Excerpts from a dataset:
_ _ _ _ _ _ _

(* ===== verification/LockdownPhone.v ===== *)
(** * Lockdown on the phone's connections (src/src/meshtastic_phoneapi_lockdown.c)

    Each transport has one connection at a time with an authorization flag. A packet from
    the phone passes the gate when lockdown is inactive or its connection has proven the
    passphrase; a passphrase travels in an admin packet to the node, is put in the one job
    slot and checked by a work item. The storage core is [Lockdown]; what it reports
    revokes or grants. Functions of the protobuf library are arguments; status frames and
    the reboot are outputs. A transport is its index in the table of transports. *)
From S2P Require Import Prelude Packet Lockdown.
Open Scope Z_scope.

Definition LOCKDOWN_REBOOT_SECONDS : Z := 7.
Definition TRANSPORTS_MAX : nat := 4.
Definition LOCK_REASON_LEN : nat := 32.
Definition ADMIN_APP : Z := 6.
Definition LOCKDOWN_AUTH_TAG : Z := 104.

(** ** Data *)

(** The lockdown fields of [struct meshtastic_phoneapi]. *)
Record conn := Conn {
  admin_authorized : bool;
  pending_unlock : bool;
  conn_epoch : Z;
}.
Definition set_admin_authorized (v : bool) (r : conn) : conn :=
Conn v (pending_unlock r) (conn_epoch r).
Definition set_pending_unlock (v : bool) (r : conn) : conn :=
Conn (admin_authorized r) v (conn_epoch r).
Definition set_conn_epoch (v : Z) (r : conn) : conn :=
Conn (admin_authorized r) (pending_unlock r) v.

(** LockdownAuth, decoded. *)
Record lockdown_auth := LockdownAuth {
  la_passphrase : list Z; la_boots_remaining : Z; la_valid_until_epoch : Z; la_lock_now : bool;
  la_max_session_seconds : Z; la_disable : bool }.

Record auth_job := AuthJob {
  j_api : nat; j_epoch : Z; j_passphrase : list Z; j_boots : Z; j_valid_until : Z; j_session_s : Z; j_disable : bool }.

Inductive status := LOCKED | UNLOCKED | UNLOCK_FAILED | DISABLED.
Record lockdown_status := LockdownStatus {
  ls_state : status; ls_lock_reason : string; ls_boots : Z; ls_until : Z; ls_backoff : Z }.

(** [p_job]: the slot, [None] while [job_busy] is clear. *)
Record phone := Phone {
  p_core : ld;
  p_conns : list conn;
  p_job : option auth_job;
  disable_by_phone : bool;
  reboot_at : option Z;
}.
Definition set_p_core (v : ld) (r : phone) : phone :=
Phone v (p_conns r) (p_job r) (disable_by_phone r) (reboot_at r).
Definition set_p_conns (v : list conn) (r : phone) : phone :=
Phone (p_core r) v (p_job r) (disable_by_phone r) (reboot_at r).
Definition set_p_job (v : option auth_job) (r : phone) : phone :=
Phone (p_core r) (p_conns r) v (disable_by_phone r) (reboot_at r).
Definition set_disable_by_phone (v : bool) (r : phone) : phone :=
Phone (p_core r) (p_conns r) (p_job r) v (reboot_at r).
Definition set_reboot_at (v : option Z) (r : phone) : phone :=
Phone (p_core r) (p_conns r) (p_job r) (disable_by_phone r) v.

(** A frame for a transport, in the order they are queued. *)
Abbreviation frames := (list (nat * lockdown_status)).

(** The protobuf library: the next tag (wire type, number, rest), a length-delimited field
    (its bytes, rest), the message, and the rest after a field that is skipped. *)
Inductive tag_read := Tag (wt tag : Z) (rest : list Z) | TagEof | TagBad.
Record pb_lib := PbLib {
  pb_decode_tag : list Z -> tag_read;
  pb_string : list Z -> option (list Z * list Z);
  pb_decode_auth : list Z -> option lockdown_auth;
  pb_skip_field : Z -> list Z -> option (list Z) }.
Definition PB_WT_STRING : Z := 2.

Section Phone.
Context `{Crypto}.

(** ** Authorization *)

Definition meshtastic_phoneapi_authorized (i : nat) (p : phone) : bool :=
  if negb (meshtastic_lockdown_active (p_core p)) then true
  else match p_conns p !! i with Some c => admin_authorized c | None => false end.

Definition on_conn (i : nat) (f : conn -> conn) (p : phone) : phone := set_p_conns (alter f i (p_conns p)) p.

Definition authorize (i : nat) (p : phone) : phone :=
  on_conn i (fun c => set_pending_unlock false (set_admin_authorized true c)) p.

Definition snapshot_transports (p : phone) : list nat := seq 0 (Nat.min (length (p_conns p)) TRANSPORTS_MAX).

Definition revoke_all (p : phone) : phone :=
  foldl (fun p i => on_conn i (fun c => set_pending_unlock false (set_admin_authorized false c)) p) p
    (snapshot_transports p).

(** The connection ends: [meshtastic_phoneapi_session_reset]. *)
Definition meshtastic_phoneapi_session_reset (i : nat) (p : phone) : phone :=
  on_conn i (fun c => Conn false false (u32 (conn_epoch c + 1))) p.

(** ** Status frames *)

(** The reason is cut to the field it is copied to. *)
Definition fill_status (st : status) (reason : option string) (boots until backoff : Z) : lockdown_status :=
  {| ls_state := st;
     ls_lock_reason := match st, reason with
                       | LOCKED, Some r => String.substring 0 (LOCK_REASON_LEN - 1) r
                       | _, _ => ""
                       end;
     ls_boots := boots; ls_until := until; ls_backoff := backoff |}.

Definition queue_status (i : nat) (st : status) (reason : option string) (boots until backoff : Z) : frames :=
  [(i, fill_status st reason boots until backoff)].

Definition broadcast_status (p : phone) (st : status) (reason : option string) (boots until backoff : Z) : frames :=
  (fun i => (i, fill_status st reason boots until backoff)) <$> snapshot_transports p.

Definition meshtastic_phoneapi_lockdown_fill_status (i : nat) (p : phone) : option lockdown_status :=
  let core := p_core p in
  if negb (meshtastic_lockdown_active core) then Some (fill_status DISABLED None 0 0 0)
  else if match p_conns p !! i with Some c => admin_authorized c | None => false end then None
  else Some (fill_status LOCKED
               (Some (if meshtastic_lockdown_unlocked core then "needs_auth" else lock_reason core)) 0 0 0).

Definition schedule_reboot (env : ld_env) (p : phone) : phone :=
  set_reboot_at (Some (e_uptime env + LOCKDOWN_REBOOT_SECONDS * 1000)) p.
Definition meshtastic_phoneapi_lockdown_reboot_pending (p : phone) : bool := bool_decide (is_Some (reboot_at p)).
Definition meshtastic_phoneapi_lockdown_cancel_reboot (p : phone) : phone := set_reboot_at None p.

(** ** The core's events *)

Definition is_pending (p : phone) (i : nat) : bool :=
  match p_conns p !! i with Some c => pending_unlock c | None => false end.

Definition complete_pending_unlocks (p : phone) : phone * frames :=
  let boots := boots_remaining (p_core p) in
  let until := valid_until (p_core p) in
  foldl (fun acc i =>
    if is_pending acc.1 i
    then (authorize i acc.1, acc.2 ++ queue_status i UNLOCKED None boots until 0)
    else acc) (p, []) (snapshot_transports p).

Definition on_event (env : ld_env) (ev : event) (p : phone) : phone * frames :=
  let core := p_core p in
  match ev with
  | EV_LOCKED =>
      let p := revoke_all p in (p, broadcast_status p LOCKED (Some (lock_reason core)) 0 0 0)
  | EV_RELOADED => complete_pending_unlocks p
  | EV_DISABLED =>
      (if disable_by_phone p then schedule_reboot env (set_disable_by_phone false p) else p,
       broadcast_status p DISABLED None 0 0 0)
  | EV_SESSION_ROLLED =>
      let p := revoke_all p in
      (p, broadcast_status p LOCKED (Some "needs_auth"%string) (boots_remaining core) (valid_until core) 0)
  | EV_SESSION_EXHAUSTED =>
      let p := revoke_all p in
      (schedule_reboot env p, broadcast_status p LOCKED (Some (lock_reason core)) 0 0 0)
  end.

(** A function of the core has run, and its events are delivered. *)
Fixpoint deliver (env : ld_env) (out : list ld_out) (p : phone) : phone * frames :=
  match out with
  | [] => (p, [])
  | Emit ev :: out =>
      let '(p, f) := on_event env ev p in
      let '(p, f') := deliver env out p in (p, f ++ f')
  | _ :: out => deliver env out p
  end.
Definition core_ran (env : ld_env) (x : ld * list ld_out) (p : phone) : phone * frames :=
  deliver env x.2 (set_p_core x.1 p).

(** ** The passphrase job *)

Definition job_failed (i : nat) (ret : errno) (p : phone) : frames :=
  let backoff := match ret with EACCES | EAGAIN => backoff_remaining_s (p_core p) | _ => 0 end in
  queue_status i UNLOCK_FAILED None 0 0 backoff.

(** What the core answers to the job. *)
Definition job_call (env : ld_env) (j : auth_job) (core : ld) : cret * ld :=
  let pass := Some (j_passphrase j) in
  if j_disable j then meshtastic_lockdown_disable env pass core
  else if negb (meshtastic_lockdown_active core)
  then meshtastic_lockdown_provision env pass (j_boots j) (j_valid_until j) (j_session_s j) core
  else meshtastic_lockdown_unlock env pass (j_boots j) (j_valid_until j) (j_session_s j) core.

Definition same_conn (j : auth_job) (p : phone) : bool :=
  match p_conns p !! j_api j with Some c => conn_epoch c =? j_epoch j | None => false end.

Definition auth_work_fn (env : ld_env) (p : phone) : phone * frames :=
  match p_job p with
  | None => (p, [])
  | Some j =>
      let i := j_api j in
      let '(ret, core) := job_call env j (p_core p) in
      let p := set_p_job None (set_p_core core p) in
      let same := same_conn j p in
      match ret with
      | ERR e => (p, if same then job_failed i e p else [])
      | OK =>
          if j_disable j
          then (set_disable_by_phone true (if same then authorize i p else p), [])
          else if negb (meshtastic_lockdown_store_ready core)
          then (if same then on_conn i (set_pending_unlock true) p else p, [])
          else if same
          then (authorize i p, queue_status i UNLOCKED None (boots_remaining core) (valid_until core) 0)
          else (p, [])
      end
  end.

(** ** The transport's thread *)

(** [fuel]: one round per tag; a tag takes a byte or more. *)
Fixpoint peek_loop (pb : pb_lib) (fuel : nat) (buf : list Z) : res (option lockdown_auth) :=
  match buf, fuel with
  | [], _ => Val None
  | _, O => Fail EBADMSG
  | _, S fuel =>
      match pb_decode_tag pb buf with
      | TagEof => Val None
      | TagBad => Fail EBADMSG
      | Tag wt tag rest =>
          if (tag =? LOCKDOWN_AUTH_TAG) && (wt =? PB_WT_STRING) then
            match pb_string pb rest with
            | None => Fail EBADMSG
            | Some (sub, _) => match pb_decode_auth pb sub with Some la => Val (Some la) | None => Fail EBADMSG end
            end
          else match pb_skip_field pb wt rest with
               | None => Fail EBADMSG
               | Some rest => peek_loop pb fuel rest
               end
      end
  end.
Definition peek_lockdown_auth (pb : pb_lib) (buf : list Z) : res (option lockdown_auth) := peek_loop pb (length buf) buf.

Definition handle_auth (env : ld_env) (i : nat) (la : lockdown_auth) (p : phone) : phone * frames :=
  let failed := queue_status i UNLOCK_FAILED None 0 0 0 in
  if la_lock_now la then
    if negb (meshtastic_phoneapi_authorized i p) || negb (meshtastic_lockdown_active (p_core p)) then (p, failed)
    else
      let '(p, f) := core_ran env (meshtastic_lockdown_lock_now env (p_core p)) p in (schedule_reboot env p, f)
  else if la_disable la && negb (meshtastic_lockdown_active (p_core p)) then (p, queue_status i DISABLED None 0 0 0)
  else if (length (la_passphrase la) =? 0)%nat || (MESHTASTIC_LOCKDOWN_PASSPHRASE_MAX <? length (la_passphrase la))%nat
  then (p, failed)
  else if 255 <? la_boots_remaining la then (p, failed)
  else match p_job p, p_conns p !! i with
       | None, Some c =>
           (set_p_job (Some (AuthJob i (conn_epoch c) (la_passphrase la) (u8 (la_boots_remaining la))
              (la_valid_until_epoch la) (la_max_session_seconds la) (la_disable la))) p, [])
       | _, _ => (p, failed)
       end.

(** An admin packet to this node that carries a LockdownAuth. *)
Definition packet_auth (pb : pb_lib) (self : Z) (pkt : mesh_packet) : option lockdown_auth :=
  match m_variant pkt with
  | VARIANT_DECODED =>
      if (d_portnum (m_decoded pkt) =? ADMIN_APP) && (m_to pkt =? self)
      then match peek_lockdown_auth pb (d_payload (m_decoded pkt)) with Val (Some la) => Some la | _ => None end
      else None
  | _ => None
  end.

_ _ _ _ _ _ _

Problem: When you reach the line that contains "the phone passes", stop; that line and every line before it, from the very first line of the data, should be restated word for word.

Answer below:
(* ===== verification/LockdownPhone.v ===== *)
(** * Lockdown on the phone's connections (src/src/meshtastic_phoneapi_lockdown.c)

    Each transport has one connection at a time with an authorization flag. A packet from
    the phone passes the gate when lockdown is inactive or its connection has proven the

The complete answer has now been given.